Dixon shouldn't feel slighted. Other former mayors, the governor and members of the state's congressional delegation didn't get invites either. Space is so tight in the spot chosen for the event - they're using the mayor's ceremonial room on the second floor of City Hall instead of the cavernous War Memorial Building - that hardly anyone made the cut.
Members of the City Council, City Comptroller Joan Pratt and Circuit Court Clerk FrankConaway are the only public officials invited. Rawlings-Blake's relatives and the news media will get in the door, but that's it. Even Cabinet members can't go.
No skating rink? No ball? No raid on the needy-kids fund that helped bankroll Dixon's inaugural extravaganza? Today's event will be beyond low-key. The press advisory for the swearing-in all but grumbles that the city charter is making them do it: "This legal[ly required] event will last no longer than 10 minutes."
Once our long municipal nightmare is over, the new mayor will want to clean house. But some Dixon administration hands should have a place in an SRB regime. Among them:
•Beatrice "Keep it under $5,000" Tripps should become SRB's director of CitiStat. Dixon's chief of staff came up with a clever way to keep a no-bid contract with Dixon's former campaign chairman under the radar. Imagine what she could do for homicide numbers.
•Howard "I ain't want to know" Dixon could serve as SRB's personal banker. This former city cop and Dixon aide, who told a grand jury he laundered $4,000 in cash for Dixon, is a busy mayor's best friend. Who has time to deposit all those wads of cash when there's a city to run?
•George "Three degrees from Yale" Nilson should be SRB's spokesman. Dixon's city solicitor opined that the term "person doing business with the city" - the sort who isn't supposed to be showering lavish gifts on government officials - does not apply to the owners of companies doing business with the city. Top-quality spin like that ought to be out in front of the TV cameras, not off in some dusty law library.
•Janice "Will work for brood" Dixon gets my nod for Ethics Board chairwoman. Mayor Dixon's sister played a starring role in the mayor's ethics woes, so she's uniquely positioned to go after the bad guys, from the spoilsports who cracked down on City Hall nepotism to the meanies at Comcast who underutilized a perfectly good minority subcontractor that pretended to do electrical work.

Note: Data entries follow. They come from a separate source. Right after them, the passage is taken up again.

(** * EM9301/EM9304 chipset adapter: patch upload, CRC-32 and baud rate command

    A shallow embedding of [chipset/em9301/btstack_chipset_em9301.c].

    - C unsigned integers are [Z] with the wrap-around written out
      ([u8], [u16], [u32]);
    - [uint8_t] arrays (the patch blob, the HCI command buffer) are
      [list byte]; a pointer [&a[i]] is the suffix [drop i a];
    - the file-level [static] upload variables are the fields of the record
      [session], threaded explicitly through [chipset_next_command];
    - [log_info]/[log_error] have no effect on the session, the buffer or the
      returned code; only the [log_error] of the baud rate command, its one
      failure signal, is kept as a flag of the result. *)

From Stdlib Require Import ZArith Lia Bool.
From Stdlib Require Import Strings.Byte.
From stdpp Require Import base list.

Local Open Scope Z_scope.

(** ** Machine integers *)

Definition u8  (z : Z) : Z := z mod 2 ^ 8.
Definition u16 (z : Z) : Z := z mod 2 ^ 16.
Definition u32 (z : Z) : Z := z mod 2 ^ 32.

Definition Z_of_byte (b : byte) : Z := Z.of_N (Byte.to_N b).

(** The conversion to [uint8_t]: the low eight bits. *)
Definition byte_of_Z (z : Z) : byte :=
  match Byte.of_N (Z.to_N (u8 z)) with
  | Some b => b
  | None => x00
  end.

(** [a[i]] for a byte array; reading outside the array is undefined in C and
    yields 0 here. *)
Definition byte_at (a : list byte) (i : Z) : Z :=
  if i <? 0 then 0 else
  match a !! Z.to_nat i with
  | Some b => Z_of_byte b
  | None => 0
  end.

(** [a[i] = v] with the conversion to [uint8_t]; a store outside the array is
    undefined in C and leaves the list as it is here. *)
Definition store_8 (a : list byte) (i : Z) (v : Z) : list byte :=
  if i <? 0 then a else <[Z.to_nat i := byte_of_Z v]> a.

(** ** Helpers of btstack_util.c and libc *)

(** Modelled from the spec: [little_endian_read_32] of btstack_util.c, which
    is not part of the sources; "all multi-byte integers little-endian". *)
Definition little_endian_read_32 (buffer : list byte) (pos : Z) : Z :=
  Z.lor (byte_at buffer pos)
    (Z.lor (Z.shiftl (byte_at buffer (pos + 1)) 8)
       (Z.lor (Z.shiftl (byte_at buffer (pos + 2)) 16)
          (Z.shiftl (byte_at buffer (pos + 3)) 24))).

(** Modelled from the spec: the 16-bit little-endian read, the inverse of
    [little_endian_store_16]; used to observe a frame's opcode and sequence
    number. *)
Definition little_endian_read_16 (buffer : list byte) (pos : Z) : Z :=
  Z.lor (byte_at buffer pos) (Z.shiftl (byte_at buffer (pos + 1)) 8).

(** Modelled from the spec: [little_endian_store_16] of btstack_util.c, which
    is not part of the sources: low byte first. *)
Definition little_endian_store_16 (buffer : list byte) (pos : Z) (value : Z)
  : list byte :=
  let buffer := store_8 buffer pos value in
  store_8 buffer (pos + 1) (Z.shiftr value 8).

(** Modelled from the spec: [little_endian_store_32] of btstack_util.c, which
    is not part of the sources: low byte first. *)
Definition little_endian_store_32 (buffer : list byte) (pos : Z) (value : Z)
  : list byte :=
  let buffer := store_8 buffer pos value in
  let buffer := store_8 buffer (pos + 1) (Z.shiftr value 8) in
  let buffer := store_8 buffer (pos + 2) (Z.shiftr value 16) in
  store_8 buffer (pos + 3) (Z.shiftr value 24).

(** Modelled from the spec: [btstack_min] of btstack_util.c, which is not part
    of the sources: the smaller of two [uint32_t]. *)
Definition btstack_min (a b : Z) : Z := if a <? b then a else b.

(** [memcpy(&dst[pos], src, n)] of libc: the [n] bytes of [src] replace the
    bytes [pos .. pos+n-1] of [dst].  When [src] is shorter than [n] or [dst]
    shorter than [pos + n] the C call is undefined; here whatever part exists
    is copied. *)
Definition memcpy (dst : list byte) (pos : Z) (src : list byte) (n : Z)
  : list byte :=
  take (Z.to_nat pos) dst ++ take (Z.to_nat n) src
    ++ drop (Z.to_nat (pos + n)) dst.

(** Modelled from the spec: [OGF_VENDOR] of hci.h, which is not part of the
    sources; the vendor opcodes 0xFC27 .. 0xFC34 of this file are
    [OPCODE(0x3f, ocf)]. *)
Definition OGF_VENDOR : Z := 0x3f.

Definition OPCODE (ogf ocf : Z) : Z := Z.lor ocf (Z.shiftl ogf 10).

Definition HCI_OPCODE_EM_WRITE_PATCH_START    : Z := 0xFC27.
Definition HCI_OPCODE_EM_WRITE_PATCH_CONTINUE : Z := 0xFC28.
Definition HCI_OPCODE_EM_WRITE_PATCH_ABORT    : Z := 0xFC29.
Definition HCI_OPCODE_EM_CPU_RESET            : Z := 0xFC32.
Definition HCI_OPCODE_EM_PATCH_QUERY          : Z := 0xFC34.

Definition baudrates : list Z :=
  [ 0; 0; 0; 9600; 14400; 19200; 28800; 38400; 57600; 76800;
    115200; 230400; 460800; 921600; 1843200 ].

(** ** CRC-32 *)

Module CRC.

Definition crc32_table : list Z :=
  [ 0x00000000; 0x1db71064; 0x3b6e20c8; 0x26d930ac;
    0x76dc4190; 0x6b6b51f4; 0x4db26158; 0x5005713c;
    0xedb88320; 0xf00f9344; 0xd6d6a3e8; 0xcb61b38c;
    0x9b64c2b0; 0x86d3d2d4; 0xa00ae278; 0xbdbdf21c ].

Definition table_at (i : Z) : Z := nth (Z.to_nat i) crc32_table 0.

(** One turn of the [for] loop body, for the byte [b]. *)
Definition crc32_update (crc32 : Z) (b : Z) : Z :=
  let crc32 :=
    Z.lxor (Z.shiftr crc32 4)
      (table_at (Z.lxor (Z.land crc32 0x0F) (Z.land b 0x0F))) in
  Z.lxor (Z.shiftr crc32 4)
    (table_at (Z.lxor (Z.land crc32 0x0F) (Z.shiftr b 4))).

(** [for (pos = ...; pos < size; pos++)] with [n] turns left. *)
Fixpoint crc32_loop (buf : list byte) (n : nat) (pos : Z) (crc32 : Z) : Z :=
  match n with
  | O => crc32
  | S n' => crc32_loop buf n' (pos + 1) (crc32_update crc32 (byte_at buf pos))
  end.

Definition btstack_crc32 (buf : list byte) (size : Z) : Z :=
  let crc32 := 0xffffffff in
  let crc32 := crc32_loop buf (Z.to_nat size) 0 crc32 in
  u32 (Z.lnot crc32).

(** *** The reference: bit-at-a-time reflected CRC-32

    The textbook algorithm the specification names: the register starts at
    all-ones, every byte is xor-ed into the low end and the register is
    shifted right eight times, xor-ing the polynomial 0xEDB88320 whenever a
    one falls off; the result is complemented. *)

Definition polynomial : Z := 0xEDB88320.

Definition shift_bit (c : Z) : Z :=
  Z.lxor (Z.shiftr c 1) (if Z.testbit c 0 then polynomial else 0).

Definition crc32_reference_byte (c : Z) (b : byte) : Z :=
  Nat.iter 8 shift_bit (Z.lxor c (Z_of_byte b)).

Definition crc32_reference (data : list byte) : Z :=
  Z.lxor (fold_left crc32_reference_byte data 0xFFFFFFFF) 0xFFFFFFFF.

End CRC.

(** ** The baud rate command *)

(** The [for] loop of [chipset_set_baudrate_command] with [n] entries left to
    visit, [i] the loop variable: the pair [(i, found)] at loop exit. *)
Fixpoint baudrate_lookup (baudrate : Z) (n : nat) (i : Z) : Z * Z :=
  match n with
  | O => (i, 0)
  | S n' =>
      if nth (Z.to_nat i) baudrates 0 =? baudrate
      then (i, i)                                (* found = i; break; *)
      else baudrate_lookup baudrate n' (i + 1)
  end.

(** The buffer after the call, and whether [log_error] was called. *)
Definition chipset_set_baudrate_command (baudrate : Z)
    (hci_cmd_buffer : list byte) : list byte * bool :=
  let '(i, found) := baudrate_lookup baudrate (length baudrates) 0 in
  if found =? 0 then (hci_cmd_buffer, true)
  else
    let hci_cmd_buffer :=
      little_endian_store_16 hci_cmd_buffer 0 (OPCODE OGF_VENDOR 0x07) in
    let hci_cmd_buffer := store_8 hci_cmd_buffer 2 0x01 in
    let hci_cmd_buffer := store_8 hci_cmd_buffer 3 i in
    (hci_cmd_buffer, false).

(** ** The patch upload state machine *)

(** Modelled from the spec: [btstack_chipset_result_t] of btstack_chipset.h,
    which is not part of the sources; the two codes this file returns,
    "produce_next_command(...) -> {ValidCommand, Done}". *)
Inductive btstack_chipset_result_t : Set :=
| BTSTACK_CHIPSET_DONE
| BTSTACK_CHIPSET_VALID_COMMAND.

Inductive upload_state_t : Set :=
| UPLOAD_IDLE
| UPLOAD_ACTIVE.

(** The [static] variables of the upload. *)
Record session : Set := Session {
  container_blob_offset : Z;   (* uint32_t *)
  container_end : Z;           (* uint32_t *)
  patch_sequence_number : Z;   (* uint16_t *)
  em_cpu_reset_sent : Z;       (* int *)
  upload_state : upload_state_t
}.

•Sheila "I buy quality" Dixon should be city purchasing director. She likes to shop. And she can drive a hard bargain, having gotten her prosecutor to essentially give up a conviction and let her walk away with an $83,000-a-year lifetime pension. Dixon can't take a paid city job until her probationary period is up, but she could work for free to fulfill her community service stint.